Electrospray ionization mass spectrometric determination of the molecular mass of the ~200-kDa globin dodecamer subassemblies in hexagonal bilayer hemoglobins

Abstract

Hexagonal bilayer hemoglobins (Hbs) are ~3.6-MDa complexes of ~17-kDa globin chains and 24-32-kDa, nonglobin linker chains in a ~2:1 mass ratio found in annelids and related species. Studies of the dissociation and reassembly of Lumbricus terrestris Hb have provided ample evidence for the presence of a ~200-kDa linker-free subassembly consisting of monomer (M) and disulfide-bonded trimer (T) subunits. Electrospray ionization mass spectrometry (ESI-MS) of the subassem- blies obtained by gel filtration of partially dissociated L. terrestris and Arenicola marina Hbs showed the presence of noncovalent complexes of M and T subunits with masses in the 213.3-215.4 and 204.6-205.6 kDa ranges, respectively.
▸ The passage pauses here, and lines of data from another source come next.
(* ===== verification/System.v ===== *)
(** * The services together

    What one part promises another over the Redis they share: the session a
    login of the RPC service ([Logic]) returns is the one the chat ([WsChat])
    and the user page recognise, the logout takes it from both, and the user a
    registration stores is one the login accepts.  The chat runs in the gateway
    and the handlers in the RPC service; between the two nothing is assumed but
    that the session's key is left alone. *)

From S2P Require Import Prelude GoStr Codec Json Degrade Semaphore Hub Sql Time Env Observe RateLimit Auth Cache.
From S2P Require Import Models Match Builders WsText WsChat Svc Logic Calls Answers.

Module System.
Import Build Logic.

(** ** Reading a session *)
Section sessions.
Context `{Laws W}.

(** Effects that change neither Redis nor the hub nor the database. *)
Definition looks (X : Type) (e : ev X) : bool :=
  match e with Redis c => read_only c | _ => silent e end.

Lemma looks_handle X (e : ev X) w : looks X e = true -> same_state w (handle e w).2.
Proof. destruct e; cbn [looks]; intros He; try (by apply handle_silent). by apply handle_read. Qed.

Lemma run_looks {A} (p : prog A) w a w' : run p w = (a, w') -> all_ev looks p -> same_state w w'.
Proof.
  intros E Hp. assert (PreOrder same_state) as HP
    by (split; [exact same_state_refl|exact same_state_trans]).
  pose proof (run_all_ev looks same_state looks_handle p w Hp) as Hs. by rewrite E in Hs.
Qed.

Lemma Get_looks st tok : all_ev looks (Session.Get st tok).
Proof. unfold Session.Get. walk_ev. Qed.

Lemma user_info_looks sch u : all_ev looks (BuildUserInfo sch u).
Proof. unfold BuildUserInfo, User.FindUserGrowForValue. walk_ev. Qed.

(** ** The chat's answer to a token *)
Context (h : Ws.Conf).

(** The connection was told [op], in hub state [s], and nothing else. *)
Definition told (c : nat) (op : Z) (s : Chat.Hub) (w w' : W) : Prop :=
  hub_of w' = (Chat.try_send c (Text.encodeBinaryFrame op Ws.empty_object (Ws.respKey h)) s).2 /\ Ws.stored_same w w'.

Lemma run_bind_session c key op w w' : run (Ws.bind_session h c key op) w = (tt, w') -> key <> "" ->
  exists r w1, run (Session.Get (Ws.sessions h) key) w = (r, w1) /\ clock w1 <= clock w' /\
    match r with
    | Ok s => told c op (Chat.on_client c (Chat.with_identity (Session.UID s) (Session.NickName s)
                (Session.Icon s) (Session.IsGuest s)) (hub_of w)) w w'
    | Err _ => Ws.erred h c Text.ErrCodeUnauthorized "invalid session" (hub_of w) w w'
    end.
Proof.
  intros Hrun Hk. unfold Ws.bind_session in Hrun. apply String.eqb_neq in Hk. rewrite Hk in Hrun.
  apply run_bind_inv in Hrun as (r & w1 & Eg & Hrun). exists r, w1. split; [exact Eg|].
  pose proof (run_clock_eq _ _ _ _ Hrun) as Hc. split; [exact Hc|].
  destruct (run_looks _ _ _ _ Eg (Get_looks _ _)) as (Hk1 & Hh1 & Hl1 & _).
  destruct r as [s|e].
  - match type of Hrun with run (hub ?o ≫= ?k) _ = _ =>
      destruct (run_hub o k w1 eq_refl) as (w2 & Hr2 & (Hk2 & _) & Hh2 & Hl2) end.
    rewrite Hr2 in Hrun.
    destruct (Ws.run_sendBinary h c op Ws.empty_object w2) as (w3 & Hr3 & [Hk3 Hl3] & Hh3).
    rewrite Hr3 in Hrun. injection Hrun as <-. cbn [Chat.hub_step snd] in Hh2.
    unfold told, Ws.stored_same. rewrite Hh3, Hh2, Hh1. split; [reflexivity|split; congruence].
  - destruct (Ws.run_sendError h c Text.ErrCodeUnauthorized "invalid session" w1) as (w3 & Hr3 & Hh3 & Hk3 & Hl3).
    rewrite Hr3 in Hrun. injection Hrun as <-. unfold Ws.erred, Ws.stored_same. rewrite Hh3, Hh1.
    split; [reflexivity|split; congruence].
Qed.

(** Who the connection [c] speaks for. *)
Definition identity (c : nat) (w : W) : Z * string * bool * bool :=
  let cl := Ws.client (hub_of w) c in
  (Chat.uid cl, Chat.nickName cl, Chat.isGuest cl, Chat.authenticated cl).

Lemma told_identity c op u nick ic guest s w w' : is_Some (Chat.clients s !! c) ->
  told c op (Chat.on_client c (Chat.with_identity u nick ic guest) s) w w' -> identity c w' = (u, nick, guest, true).
Proof.
  intros [cl Hcl] [Hh _]. unfold identity. rewrite Hh. unfold Chat.try_send.
  set (s1 := Chat.on_client c _ s).
  assert (Ws.client s1 c = Chat.with_identity u nick ic guest cl) as Hid.
  { unfold s1. rewrite Ws.client_on_client, decide_True, Hcl by reflexivity. reflexivity. }
  destruct (Chat.clients s1 !! c) as [cl2|] eqn:E2; [|cbn [snd]; rewrite Hid; reflexivity].
  destruct (_ <? _); cbn [snd]; [|rewrite Hid; reflexivity].
  unfold Ws.client in Hid. rewrite E2 in Hid. cbn [default from_option id] in Hid.
  rewrite Ws.client_on_client, decide_True, E2, Hid by reflexivity. reflexivity.
Qed.
End sessions.

(** ** From the login to the chat and the user page *)
Section doors.
Context `{Laws W} (svc : Svc.ServiceContext) (h : Ws.Conf).

(** Both services talk to the same Redis. *)
Definition shared_store : Prop :=
  Svc.Sessions svc = Session.NewSessionStore true /\ Ws.sessions h = Session.NewSessionStore true.

(** The token a chat login message carries. *)
Definition login_key (body : bytes) : string :=
  Ws.l_key (Ws.decode Ws.login_fields (Ws.MkLogin "" 0 0) body).

(** The message a client logs in with, and what the hub decodes from it. *)
Definition token_message (tok : string) : bytes := Ws.body_text (JObj [("key", JStr tok)]).

Lemma token_message_key tok : valid_utf8 tok = true -> login_key (token_message tok) = tok.
Proof.
  intros Ht. unfold login_key, token_message, Ws.decode, Ws.body_text. rewrite string_of_bytes_of, Unmarshal_text.
  - reflexivity.
  - cbn [json_wf forallb]. rewrite Ht. reflexivity.
Qed.
(** X9.  A final transcript never triggers and clears the retained
    partial transcript; a partial transcript is retained as received;
    and a partial transcript of white space only never triggers when
    the minimum length is at least 1. *)
Theorem transcript_edges {W} (d : BargeInDetector W)
    (text : string) (ts now : Z) (w : W) :
  processTranscript text true ts now d w = (withPartial EmptyString d, w) /\
  partialTranscript (fst (processTranscript text false ts now d w)) = text /\
  (blank text = true ->
   1 <= nullish (minTranscriptLength (config d)) 3 ->
   processTranscript text false ts now d w = (withPartial text d, w)).
Proof.
  split; [ reflexivity |]. split.
  - unfold processTranscript. simpl.
    match goal with |- context [if ?b then _ else _] => destruct b end;
      [| reflexivity ].
    match goal with |- context [triggerBargeIn ?ev ?n ?d1 ?w1] =>
      destruct (trigger_fields ev n d1 w1) as [_ [_ [_ [E _]]]] end.
    rewrite E. reflexivity.
  - intros Hb Hmin. unfold processTranscript. simpl.
    rewrite (trim_blank text Hb).
    change (Z.of_nat (String.length EmptyString)) with 0.
    change (config (withPartial text d)) with (config d).
    destruct (Z.leb_spec (nullish (minTranscriptLength (config d)) 3) 0);
      [ lia | reflexivity ].
Qed.

Lemma transcript_edges_witness :
  let d := setBargeInCallback record (new emptyConfig) in
  processTranscript "     " false 1000 1000 d [] = (withPartial "     " d, []).
Proof.
  intros d.
  destruct (transcript_edges d "     " 1000 1000 []) as [_ [_ H]].
  apply H; [ reflexivity | vm_compute; discriminate ].
Defined.

(** X10.  A trigger that is honoured while no callback is registered
    still takes the debounce window: it stores its time, nobody is
    called, and an attempt that follows within the debounce time is
    dropped even if a callback has been registered in between. *)
Theorem unheard_trigger_takes_the_window {W} (d : BargeInDetector W)
    (f : BargeInEvent -> W -> W) (ev1 ev2 : BargeInEvent) (t1 t2 : Z) (w : W) :
  onBargeIn d = None ->
  nullish (debounceMs (config d)) 300 <= t1 - lastBargeIn d ->
  t2 - t1 < nullish (debounceMs (config d)) 300 ->
  let '(d1, w1) := triggerBargeIn ev1 t1 d w in
  w1 = w /\ lastBargeIn d1 = t1 /\
  triggerBargeIn ev2 t2 (setBargeInCallback f d1) w
  = (setBargeInCallback f d1, w).
Proof.
  intros Hn H1 H2. unfold triggerBargeIn at 1.
  destruct (Z.ltb_spec (t1 - lastBargeIn d) (nullish (debounceMs (config d)) 300));
    [ lia |].
  rewrite Hn. split; [ reflexivity |]. split; [ reflexivity |].
  apply BargeInFacts.trigger_dropped. simpl. exact H2.
Qed.
(** X15: under any preference other than [safest] and [fastest], when no
    score is a [NaN], the ranked list is in descending order of the
    combined score
    [safetyScore * 0.6 + (1 / duration.seconds) * 10000 * 0.4], and routes
    of equal combined score keep the order of the response, whatever the
    durations (a duration of zero gives an infinite combined score, never
    a [NaN]). *)
Theorem default_ranking_sorted_stable (db : Db) (routes : list DirectionsRoute)
        (routePreference : string) :
  String.eqb routePreference "safest" = false ->
  String.eqb routePreference "fastest" = false ->
  let processed := fst (mapRoutes Db findNearby routes db 0 routes) in
  let ranked := fst (calculate Db findNearby db routes routePreference) in
  Forall (fun p => is_nan (safetyScore p) = false) processed ->
  Permutation ranked processed /\
  StronglySorted (fun a b => PrimFloat.leb (combinedScore b) (combinedScore a) = true) ranked /\
  (forall x, filter (fun p => PrimFloat.eqb (combinedScore p) x) ranked
             = filter (fun p => PrimFloat.eqb (combinedScore p) x) processed).
Proof.
  intros H1 H2. cbv zeta. unfold calculate.
  pose proof (processed_onGrid Db findNearby routes routes db 0) as HG.
  destruct (mapRoutes Db findNearby routes db 0 routes) as [processed db'].
  cbn [fst] in *. intros Hnan. specialize (HG Hnan).
  split; [apply sort_Permutation|]. split.
  - apply (StronglySorted_on onGrid
             (fun a b => - ord (Prim2SF (combinedScore a)) <= - ord (Prim2SF (combinedScore b)))).
    + intros a b Ga Gb Hle.
      apply leb_ord; [now apply combinedScore_not_nan | now apply combinedScore_not_nan | lia].
    + now apply sort_Forall.
    + apply (sort_sorted_on _ onGrid (fun p => - ord (Prim2SF (combinedScore p)))); [|exact HG].
      intros a b Ga Gb.
      rewrite (compareRoutes_default _ _ _ H1 H2).
      rewrite sub_sign by now apply combinedScore_not_nan. lia.
  - intros x. apply (sort_filter_on _ onGrid); [|exact HG].
    intros a b Ga Gb Fa Fb.
    rewrite (compareRoutes_default _ _ _ H1 H2).
    rewrite sub_sign by now apply combinedScore_not_nan.
    pose proof (eqb_ord _ _ (eqb_trans_r _ _ _ Fa Fb)). lia.
Qed.

End Handler.
(** * Deployment health check: the retry protocol of
      [.github/actions/deployment-check/index.js]

    The action reads its inputs, probes every endpoint with an HTTPS GET,
    retries a failing endpoint a bounded number of times with a fixed pause,
    and either publishes three outputs or marks the step as failed.

    The embedding follows the JavaScript text function by function.
    Everything the script does to the outside world is recorded, in order,
    in an event log; everything the outside world decides (the value of an
    input, the fate of a request, the wall clock) is an oracle the
    development quantifies over.

    Conventions of the model:
    - a promise is settled by the first handler that fires, and each
      request meets exactly one of: a complete response, an error, a
      timeout;
    - [await] is sequencing: nothing else runs in between;
    - numbers are integers (the script only counts and parses integers),
      taken below the range where a double stops being exact;
    - a string is the UTF-8 encoding of the JavaScript string (well-formed
      text is assumed), and white space is what ECMAScript calls so;
    - [results] is kept in the state, so that it can be inspected after a
      [throw] as well. *)

From Stdlib Require Import ZArith List String Ascii Bool Lia.
From Stdlib Require Import DecimalString.
Import ListNotations.
Open Scope string_scope.
Open Scope Z_scope.

(* ================================================================== *)
(** ** JavaScript built-ins used by the script *)
(* ================================================================== *)

(** Strings are UTF-8 byte strings.  Numbers are the integers the script
    can meet (counters and parsed inputs); [NaN] is [None]. *)

Module Js.

(** White space as [String.prototype.trim] and [parseInt] recognise it:
    the characters WhiteSpace and LineTerminator of ECMAScript.  A string
    is the UTF-8 encoding of the JavaScript string, so a white-space
    character takes one, two or three bytes. *)

(** TAB, LF, VT, FF, CR and SPACE. *)
Definition is_space (c : ascii) : bool :=
  let n := nat_of_ascii c in
  ((9 <=? n)%nat && (n <=? 13)%nat) || (n =? 32)%nat.

(** U+00A0, the no-break space. *)
Definition is_space2 (c d : ascii) : bool :=
  (nat_of_ascii c =? 194)%nat && (nat_of_ascii d =? 160)%nat.

(** U+1680; U+2000 to U+200A, U+2028, U+2029 and U+202F; U+205F;
    U+3000; U+FEFF, the byte order mark. *)
Definition is_space3 (c d e : ascii) : bool :=
  let x := nat_of_ascii c in
  let y := nat_of_ascii d in
  let z := nat_of_ascii e in
  ((x =? 225) && (y =? 154) && (z =? 128))%nat
  || ((x =? 226) && (y =? 128) &&
      (((128 <=? z) && (z <=? 138)) || (z =? 168) || (z =? 169)
       || (z =? 175)))%nat
  || ((x =? 226) && (y =? 129) && (z =? 159))%nat
  || ((x =? 227) && (y =? 128) && (z =? 128))%nat
  || ((x =? 239) && (y =? 187) && (z =? 191))%nat.

(** The number of bytes of the white-space character the string starts
    with; 0 when it starts with none. *)
Definition space_width (s : string) : nat :=
  match s with
  | EmptyString => 0
  | String c s1 =>
      if is_space c then 1
      else match s1 with
           | EmptyString => 0
           | String d s2 =>
               if is_space2 c d then 2
               else match s2 with
                    | EmptyString => 0
                    | String e _ => if is_space3 c d e then 3 else 0
                    end
           end
  end%nat.

(** [s.trimStart()]: the leading white-space characters are dropped one
    after the other. *)
Fixpoint trimStart (s : string) : string :=
  match s with
  | EmptyString => EmptyString
  | String _ s1 =>
      match space_width s with
      | 0 => s
      | 1 => trimStart s1
      | 2 => match s1 with
             | String _ s2 => trimStart s2
             | EmptyString => s
             end
      | _ => match s1 with
             | String _ (String _ s3) => trimStart s3
             | _ => s
             end
      end%nat
  end.

(** [s.trimEnd()]: the string is cut where what remains is white space
    only. *)
Fixpoint trimEnd (s : string) : string :=
  match s with
  | EmptyString => EmptyString
  | String c rest =>
      match trimStart s with
      | EmptyString => EmptyString
      | _ => String c (trimEnd rest)
      end
  end.

(** [s.trim()] *)
Definition trim (s : string) : string := trimEnd (trimStart s).

(** [s.split(sep)] for a one-character separator: always at least one
    piece, and one more piece than there are separators. *)
Fixpoint split (sep : ascii) (s : string) : list string :=
  match s with
  | EmptyString => [EmptyString]
  | String c rest =>
      if Ascii.eqb c sep then EmptyString :: split sep rest
      else match split sep rest with
           | piece :: pieces => String c piece :: pieces
           | [] => [String c EmptyString]
           end
  end.

(** [pieces.join(sep)] *)
Fixpoint join (sep : string) (pieces : list string) : string :=
  match pieces with
  | [] => EmptyString
  | [p] => p
  | p :: more => p ++ sep ++ join sep more
  end.

(** Number-to-string conversion of an integer, as a template literal
    performs it. *)
Definition toString (n : Z) : string :=
  NilZero.string_of_int (Z.to_int n).

(** Value of one digit in the given radix, if it is one. *)
Definition digit (radix : Z) (c : ascii) : option Z :=
  let n := Z.of_nat (nat_of_ascii c) in
  let v :=
    if (48 <=? n) && (n <=? 57) then Some (n - 48)
    else if (97 <=? n) && (n <=? 122) then Some (n - 87)
    else if (65 <=? n) && (n <=? 90) then Some (n - 55)
    else None in
  match v with
  | Some d => if d <? radix then Some d else None
  | None => None
  end.

(** The longest prefix of digits, read in the radix; [None] when the
    prefix is empty. *)
Fixpoint digits (radix : Z) (s : string) (acc : option Z) : option Z :=
  match s with
  | EmptyString => acc
  | String c rest =>
      match digit radix c with
      | Some d =>
          digits radix rest
            (Some (match acc with Some a => a * radix + d | None => d end))
      | None => acc
      end
  end.

(** [parseInt(s)] with no radix argument: leading white space skipped, an
    optional sign, an optional [0x] prefix selecting radix 16, then the
    longest run of digits; [NaN] when there is none. *)
Definition parseInt (s : string) : option Z :=
  let s0 := trimStart s in
  let '(sign, s1) :=
    match s0 with
    | String "-" r => (-1, r)
    | String "+" r => (1, r)
    | _ => (1, s0)
    end in
  let '(radix, s2) :=
    match s1 with
    | String "0" (String "x" r) => (16, r)
    | String "0" (String "X" r) => (16, r)
    | _ => (10, s1)
    end in
  option_map (Z.mul sign) (digits radix s2 None).

(** [n || d] on numbers: [NaN] and [0] are falsy. *)
Definition or_default (n : option Z) (d : Z) : Z :=
  match n with
  | Some 0 => d
  | Some v => v
  | None => d
  end.

Definition hex_digit (n : nat) : ascii :=
  ascii_of_nat (if (n <? 10)%nat then 48 + n else 87 + n).

Definition dquote : ascii := ascii_of_nat 34.
Definition backslash : ascii := ascii_of_nat 92.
The observed mass of the L. terrestris subassembly decreased linearly with an increase in de- clustering voltage from ~215,400 Da at 60 V to ~213,300 Da at 200 V. In contrast, the mass of the A. marina complex decreased linearly from 60 to 120 V and reached an asymptote at ~204,600 Da (180-200 V). The decrease in mass was probably due to the progressive removal of complexed water and alkali metal cations. ESI-MS at an acidic pH showed both subassemblies to consist of only M and T subunits, and the experimental masses demonstrated them to have the composition M3T3. Because there are three isoforms of M and four isoforms of T in Lumbricus and two isoforms of M and 5 isoforms of T in Arenicola, the masses of the M3T3 subassemblies are not unique. A random assembly model was used to calculate the mass distributions of the subassemblies, using the known ESI-MS masses and relative intensities of the M and T subunit isoforms. The expected mass of randomly assembled subassemblies was 213,436 Da for Lumbricus Hb and 204,342 Da for Arenicola Hb, in good agreement with the experimental values.